Lemma exited_tree l3 p3 : exited l3 -> l3 !! me = Some p3 -> me <> i0 ->
  tree_inv (<[me := p3 <| p_state := ZOMBIE |>]> l3) i0.
Proof.
  intros [HS Hinit Hpar] Hp3 Hne. set (z := p3 <| p_state := ZOMBIE |>).
  pose proof inv_tree as [Hs Hu (r0 & Hr0 & Hpar0 & Hi) Hw]. pose proof Hinv as [_ Hlen _ _ _]. cbn in Hlen.
  assert (Hget : forall j r, <[me := z]> l3 !! j = Some r -> exists q, l !! j = Some q /\
    (j = me -> p_state r = ZOMBIE) /\ (j <> me -> l3 !! j = Some r) /\ exists r3, l3 !! j = Some r3 /\
    p_parent r = p_parent r3 /\ exit_slot NPROC j q r3).
  { intros j r Hr. destruct (decide (j = me)) as [->|Hj].
    - rewrite list_lookup_insert_eq in Hr by (eapply lookup_lt_Some; exact Hp3). injection Hr as <-.
      destruct (slots_back _ _ _ _ _ HS Hp3) as (q & Hq & HR). exists q. split; [exact Hq|].
      split; [reflexivity|]. split; [congruence|]. exists p3. auto.
    - rewrite list_lookup_insert_ne in Hr by congruence.
      destruct (slots_back _ _ _ _ _ HS Hr) as (q & Hq & HR). exists q. split; [exact Hq|].
      split; [congruence|]. split; [auto|]. exists r. auto. }
  assert (Hlt : forall j q, l !! j = Some q -> (j < NPROC)%nat) by (intros j q Hj; apply lookup_lt_Some in Hj; congruence).
  split.
  - intros j r Hr. destruct (Hget j r Hr) as (q & Hq & _ & _ & r3 & _ & -> & _ & _ & _ & ->).
    destruct (decide _) as [[_ Eq]|_]; [|eauto]. intros [= <-]. congruence.
  - intros j r Hr E. destruct (Hget j r Hr) as (q & Hq & Hz & Hk & r3 & Hr3 & -> & _ & _ & Hst & ->).
    destruct (decide (j = me)) as [->|Hj]; [rewrite Hz in E by reflexivity; discriminate E|].
    assert (r3 = r) as -> by (specialize (Hk Hj); congruence).
    assert (Eq : p_state q = UNUSED) by (destruct Hst as [<-|[_ Hst]]; congruence).
    pose proof (Hu j q Hq Eq) as Enone. destruct (decide _) as [[_ Eq']|_]; congruence.
  - destruct (slots_forth _ _ _ _ _ HS Hr0) as (r & Hr & _ & _ & Hst & Hp'). exists r.
    rewrite list_lookup_insert_ne by congruence. split; [exact Hr|]. split.
    + rewrite Hp'. destruct (decide _) as [[_ E]|_]; congruence.
    + destruct Hst as [->|[_ ->]]; [apply Hi|]. repeat split; discriminate.
  - intros i r j s Hr Hin Hs' Epar Ez.
    destruct (Hget i r Hr) as (q & Hq & Hzi & Hki & _).
    destruct (decide (i = me)) as [->|Hi']; [destruct Hin as [Hin _]; rewrite Hzi in Hin by reflexivity; discriminate Hin|].
    specialize (Hki Hi'). destruct (slots_back _ _ _ _ _ HS Hki) as (q' & Hq' & _ & Hch & Hst & _).
    assert (q' = q) as -> by congruence.
    assert (Hinq : in_wait i q).
    { destruct Hin as [H1 H2]. split; [destruct Hst as [<-|[Hst _]]; assumption | congruence]. }
    destruct (Hget j s Hs') as (u & Hu' & Hzj & Hkj & s3 & Hs3 & E3 & _ & _ & Hstj & Hparj).
    rewrite E3, Hparj in Epar. destruct (decide (j = me)) as [->|Hj].
    + assert (u = p) as -> by congruence. destruct (decide _) as [[_ E]|_]; [destruct (Hs me p Hp E)|].
      exact (Hpar i r Epar Hki Hin).
    + assert (s3 = s) as -> by (specialize (Hkj Hj); congruence).
      assert (Eu : p_state u = ZOMBIE) by (destruct Hstj as [<-|[_ Hstj]]; congruence).
      destruct (decide _) as [[_ E]|_]; [|exact (Hw i q j u Hq Hinq Hu' Epar Eu)].
      injection Epar as <-. exact (Hinit j u r (Hlt j u Hu') Hu' E Eu Hki Hin).
Qed.
Lemma exit_post : me <> i0 -> post n c OExit t.
Proof.
  intros Hne. destruct exit_run as (l3 & p3 & HE & Hp3 & Hx3 & Erun). eexists. split; [exact Erun|].
  pose proof Hinv as [_ Hlen _ Hcpu Hpid]. cbn in Hlen, Hcpu, Hpid. pose proof (ex_slots _ HE) as HS.
  assert (Hins : forall R : nat -> proc -> proc -> Prop,
    (forall j r r3, exit_slot NPROC j r r3 -> j <> me -> R j r r3) ->
    R me p (p3 <| p_state := ZOMBIE |>) -> slots R l (<[me := p3 <| p_state := ZOMBIE |>]> l3)).
  { intros R H1 H2. split; [rewrite length_insert; exact (proj1 HS)|]. intros j r r' Hr Hr'.
    destruct (decide (j = me)) as [->|Hj].
    - rewrite list_lookup_insert_eq in Hr' by (eapply lookup_lt_Some; exact Hp3). congruence.
    - rewrite list_lookup_insert_ne in Hr' by congruence. apply H1; [exact (proj2 HS j r r' Hr Hr') | exact Hj]. }
  apply inv_intro; [rewrite length_insert, (proj1 HS); exact Hlen | apply exited_tree; assumption | |].
  - eapply cpu_leaves; [|exact Hc | exact Hcpu]. apply Hins.
    + intros j r r3 (_ & _ & Hst & _) Hj. unfold leaves. destruct Hst as [->|[-> ->]]; intuition congruence.
    + unfold leaves. split; [intros E; discriminate E | tauto].
  - eapply pid_keeps; [|exact Hpid]. apply Hins.
    + intros j r r3 (Hpid' & _ & Hst & _) _. unfold keeps_pid. destruct Hst as [->|[-> ->]]; intuition congruence.
    + intros _. split; [congruence|]. destruct (proj2 HS me p p3 Hp Hp3) as (E & _). exact E.
Qed.
End Running.
End Steps.

(** ** Reachable tables *)

Lemma step_post n c o t : pt_inv n t -> n < 2 ^ 31 - 3 -> enabled c o t -> post n c o t.
Proof.
  intros Hinv Hn He. destruct t as [lk l init next cpus].
  pose proof Hinv as [E _ (i0 & E' & _) _ _]. cbn in E, E'. subst lk init.
  destruct o; cbn [enabled pt_cpu pt_proc pt_initproc] in He.
  7: { destruct He as [Hc Hi]. apply run_post; assumption. }
  all: destruct He as (me & Hc & He); destruct (me_running _ _ _ _ _ _ Hinv me Hc) as (p & Hp & Hx).
  - eapply alloc_post; eassumption.
  - destruct He as (q & Hq & Eq). eapply parent_post; eassumption.
  - destruct He as (q & Hq & Eq). eapply ready_post; eassumption.
  - destruct He as (q & Hq & Eq & Eq'). eapply fail_post; eassumption.
  - apply wakeup_post, Hinv.
  - apply kill_post, Hinv.
  - eapply yield_post; eassumption.
  - eapply sleep_post; eassumption.
  - eapply tidy_post; eassumption.
  - eapply wait_post; eassumption.
  - eapply exit_post; try eassumption. congruence.
Qed.

Lemma booted_get ncpu i p : pt_proc (booted ncpu) !! i = Some p ->
  i = O /\ p = blank <| p_state := RUNNABLE |> <| p_pid := 1 |> \/ p = blank.
Proof.
  destruct i as [|i]; cbn -[NPROC blank set_field]; intros E; [injection E as <-; auto|].
  apply lookup_replicate in E as [-> _]. auto.
Qed.
Lemma booted_idle ncpu c i : pt_cpu (booted ncpu) !! c = Some (Some i) -> False.
Proof. cbn. intros E. apply lookup_replicate in E as [E _]. discriminate E. Qed.
Lemma booted_inv ncpu : pt_inv 0 (booted ncpu).
Proof.
  split; [reflexivity | reflexivity | | |].
  - exists O. split; [reflexivity|]. split.
    + intros i p Hp. destruct (booted_get ncpu i p Hp) as [[_ ->]| ->]; discriminate.
    + intros i p Hp _. destruct (booted_get ncpu i p Hp) as [[_ ->]| ->]; reflexivity.
    + eexists. split; [reflexivity|]. repeat split; discriminate.
    + intros i p j q Hp [E _]. destruct (booted_get ncpu i p Hp) as [[_ ->]| ->]; discriminate E.
  - split.
    + intros c i E. destruct (booted_idle _ _ _ E).
    + intros c c' i E. destruct (booted_idle _ _ _ E).
    + intros i p Hp E. destruct (booted_get ncpu i p Hp) as [[_ ->]| ->]; discriminate E.
  - split; [cbn; lia| |].
    + intros i p Hp E. destruct (booted_get ncpu i p Hp) as [[_ ->]| ->]; [cbn; lia | destruct E; reflexivity].
    + intros i j p q Hp Hq E1 E2 _.
      destruct (booted_get ncpu i p Hp) as [[-> ->]| ->]; [|destruct E1; reflexivity].
      destruct (booted_get ncpu j q Hq) as [[-> ->]| ->]; [reflexivity | destruct E2; reflexivity].
Qed.

Lemma reach_inv ncpu n t : reach (booted ncpu) n t -> Z.of_nat n < 2 ^ 31 - 3 -> pt_inv (Z.of_nat n) t.
Proof.
  induction 1 as [|n t1 t2 Hr IH [c o He Hx]]; intros Hn; [apply booted_inv|].
  destruct (step_post (Z.of_nat n) c o t1) as (t' & E & Hinv); [apply IH; lia | lia | exact He |].
  replace (Z.of_nat (S n)) with (Z.of_nat n + 1) by lia. congruence.
Qed.

(** C10. In every table reachable within 2^31 - 4 steps of any number of
    CPUs a process is RUNNING exactly when some CPU runs it, no two CPUs run
    the same process, and the pids of the slots in use are distinct. *)
Theorem one_cpu_per_process (ncpu n : nat) (t : ptable) (Hr : reach (booted ncpu) n t)
    (Hn : Z.of_nat n < 2 ^ 31 - 3) :
  (forall i p, pt_proc t !! i = Some p ->
    (p_state p = RUNNING <-> exists c, pt_cpu t !! c = Some (Some i))) /\
  (forall c c' i, pt_cpu t !! c = Some (Some i) -> pt_cpu t !! c' = Some (Some i) -> c = c') /\
  (forall i j p q, pt_proc t !! i = Some p -> pt_proc t !! j = Some q -> p_state p <> UNUSED ->
    p_state q <> UNUSED -> i <> j -> p_pid p <> p_pid q).
Proof.
  destruct (reach_inv _ _ _ Hr Hn) as [_ _ _ [Hru Hun Hso] [_ _ Hinj]]. split; [|split].
  - intros i p Hp. split; [eauto|]. intros [c E]. destruct (Hru c i E) as (q & Hq & Eq). congruence.
  - exact Hun.
  - intros i j p q Hp Hq Ep Eq Hne E. apply Hne, (Hinj i j p q Hp Hq Ep Eq E).
Qed.

(** C11. No wakeup of wait() is lost: in every reachable table a process that
    sleeps in wait() has no zombie child. *)
Theorem wait_not_lost (ncpu n : nat) (t : ptable) (Hr : reach (booted ncpu) n t)
    (Hn : Z.of_nat n < 2 ^ 31 - 3) (i j : nat) (p q : proc)
    (Hp : pt_proc t !! i = Some p) (Hq : pt_proc t !! j = Some q) (Hchild : p_parent q = Some i)
    (Hsleep : p_state p = SLEEPING) (Hchan : p_chan p = Some (ChanProc i)) :
  p_state q <> ZOMBIE.
Proof.
  destruct (reach_inv _ _ _ Hr Hn) as [_ _ (i0 & _ & Htree) _ _].
  exact (ti_wait _ _ Htree i p j q Hp (conj Hsleep Hchan) Hq Hchild).
Qed.


(** exit() makes the process a zombie off its CPU, hands exactly its
    children to the initial process, and leaves neither its parent nor, if
    there is a zombie among the children, the initial process asleep in
    wait(). *)
Theorem exit_spec (n : Z) (t : ptable) (Hinv : pt_inv n t) (c me i0 : nat) (p : proc)
    (Hc : pt_cpu t !! c = Some (Some me)) (Hp : pt_proc t !! me = Some p)
    (Hi0 : pt_initproc t = Some i0) (Hne : me <> i0) :
  exists t', exec c OExit t = Ret tt t' /\ pt_cpu t' !! c = Some None /\
    (exists p', pt_proc t' !! me = Some p' /\ p_state p' = ZOMBIE) /\
    (forall j q, pt_proc t !! j = Some q -> exists q', pt_proc t' !! j = Some q' /\
      p_parent q' = if decide (p_parent q = Some me) then Some i0 else p_parent q) /\
    (forall i r, p_parent p = Some i -> i <> me -> pt_proc t' !! i = Some r -> ~ in_wait i r) /\
    (forall j q r, pt_proc t !! j = Some q -> p_parent q = Some me -> p_state q = ZOMBIE ->
      pt_proc t' !! i0 = Some r -> ~ in_wait i0 r).
Proof.
  destruct t as [lk l init next cpus]. pose proof Hinv as [E Hlen _ _ _]. cbn in *. subst lk init.
  destruct (me_running _ _ _ _ _ _ Hinv me Hc) as (p' & Hp' & Hx). assert (p' = p) as -> by congruence.
  destruct (exit_run n c l i0 next cpus Hinv me p Hc Hp Hx) as (l3 & p3 & [HS Hinit Hpar] & Hp3 & _ & Erun).
  eexists. split; [exact Erun|]. cbn [pt_cpu pt_proc].
  pose proof (lookup_lt_Some _ _ _ Hp3) as Hme. split; [apply list_lookup_insert_eq; eapply lookup_lt_Some, Hc|].
  split; [eexists; split; [apply list_lookup_insert_eq, Hme | reflexivity]|]. split; [|split].
  - intros j q Hq. destruct (slots_forth _ _ _ _ _ HS Hq) as (q' & Hq' & _ & _ & _ & Epar).
    apply lookup_lt_Some in Hq. rewrite Hlen in Hq.
    assert (Epar' : p_parent q' = if decide (p_parent q = Some me) then Some i0 else p_parent q).
    { rewrite Epar. destruct (decide (_ /\ _)), (decide _); tauto. }
    destruct (decide (j = me)) as [->|Hj].
    + eexists. split; [apply list_lookup_insert_eq, Hme|]. assert (q' = p3) as -> by congruence. exact Epar'.
    + exists q'. rewrite list_lookup_insert_ne by congruence. auto.
  - intros i r Ei Hi Hr. rewrite list_lookup_insert_ne in Hr by congruence. eauto.
  - intros j q r Hq Eq Ez Hr. rewrite list_lookup_insert_ne in Hr by congruence.
    apply (Hinit j q r); try assumption. apply lookup_lt_Some in Hq. congruence.
Qed.

(** kill() does not look at the state of a slot: a pid that is left in
    the first unused slot (0, after wait() or at boot) is found, kill()
    reports success, and the next process allocated there starts killed. *)
Theorem kill_unused (n : Z) (t : ptable) (Hinv : pt_inv n t) (c i : nat) (p : proc) (pid : Z)
    (Hpid : list_find (fun q => (p_pid q =? pid) = true) (pt_proc t) = Some (i, p))
    (Hfree : list_find (fun q => bool_decide (p_state q = UNUSED) = true) (pt_proc t) = Some (i, p)) :
  exists t' t'' q, @kill (on_cpu c) pid t = Ret 0 t' /\ @alloc_slot (on_cpu c) t' = Ret (Some i) t'' /\
    pt_proc t'' !! i = Some q /\ p_state q = EMBRYO /\ p_killed q = 1.
Proof.
  destruct t as [lk l init next cpus]. pose proof Hinv as [E _ (i0 & Ei & _) _ _]. cbn in *. subst lk init.
  pose proof (kill_run c l i0 next cpus pid) as Ekill. rewrite Hpid in Ekill.
  pose proof Hfree as Hfree'. apply list_find_Some in Hfree' as (Hi & Hx & Hbefore).
  apply bool_decide_eq_true in Hx.
  assert (Ek : kill_slot p = p <| p_killed := 1 |>).
  { unfold kill_slot. rewrite bool_decide_eq_false_2 by congruence. reflexivity. }
  rewrite Ek in Ekill. pose proof (lookup_lt_Some _ _ _ Hi) as Hlt.
  assert (Hinv' : pt_inv (n + 1) (mk_ptable None (<[i := p <| p_killed := 1 |>]> l) (Some i0) next cpus)).
  { destruct (kill_post n c l i0 next cpus Hinv pid) as (t' & E1 & E2). cbn [exec] in E1.
    unfold bind, ret in E1. rewrite Ekill in E1. congruence. }
  pose proof (alloc_run c (<[i := p <| p_killed := 1 |>]> l) i0 next cpus) as Ealloc.
  assert (Hfind : list_find (fun q => bool_decide (p_state q = UNUSED) = true)
    (<[i := p <| p_killed := 1 |>]> l) = Some (i, p <| p_killed := 1 |>)).
  { apply list_find_Some. split; [apply list_lookup_insert_eq, Hlt|].
    split; [apply bool_decide_eq_true_2, Hx|]. intros j q Hq Hj.
    rewrite list_lookup_insert_ne in Hq by lia. exact (Hbefore j q Hq Hj). }
  rewrite Hfind in Ealloc. do 3 eexists. split; [exact Ekill|]. split; [exact Ealloc|].
  split; [apply list_lookup_insert_eq; rewrite length_insert; exact Hlt|]. split; reflexivity.
Qed.

Section Witnesses.
(** The initial process runs on CPU 0 and forks a child, which exits. *)
Definition t0 : ptable := booted 2.
Definition after (c : nat) (o : op) (t : ptable) : ptable :=
  match exec c o t with Ret _ t' | Stop _ t' => t' end.
Definition t4 : ptable := after 0 (OReady 1) (after 0 (OParent 1) (after 0 OAlloc (after 0 (ORun 0) t0))).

-- What is expected --
If a line in the entries above contains "Erun", report it.

-- Solution to this task --
  intros Hne. destruct exit_run as (l3 & p3 & HE & Hp3 & Hx3 & Erun). eexists. split; [exact Erun|].
  destruct (exit_run n c l i0 next cpus Hinv me p Hc Hp Hx) as (l3 & p3 & [HS Hinit Hpar] & Hp3 & _ & Erun).
  eexists. split; [exact Erun|]. cbn [pt_cpu pt_proc].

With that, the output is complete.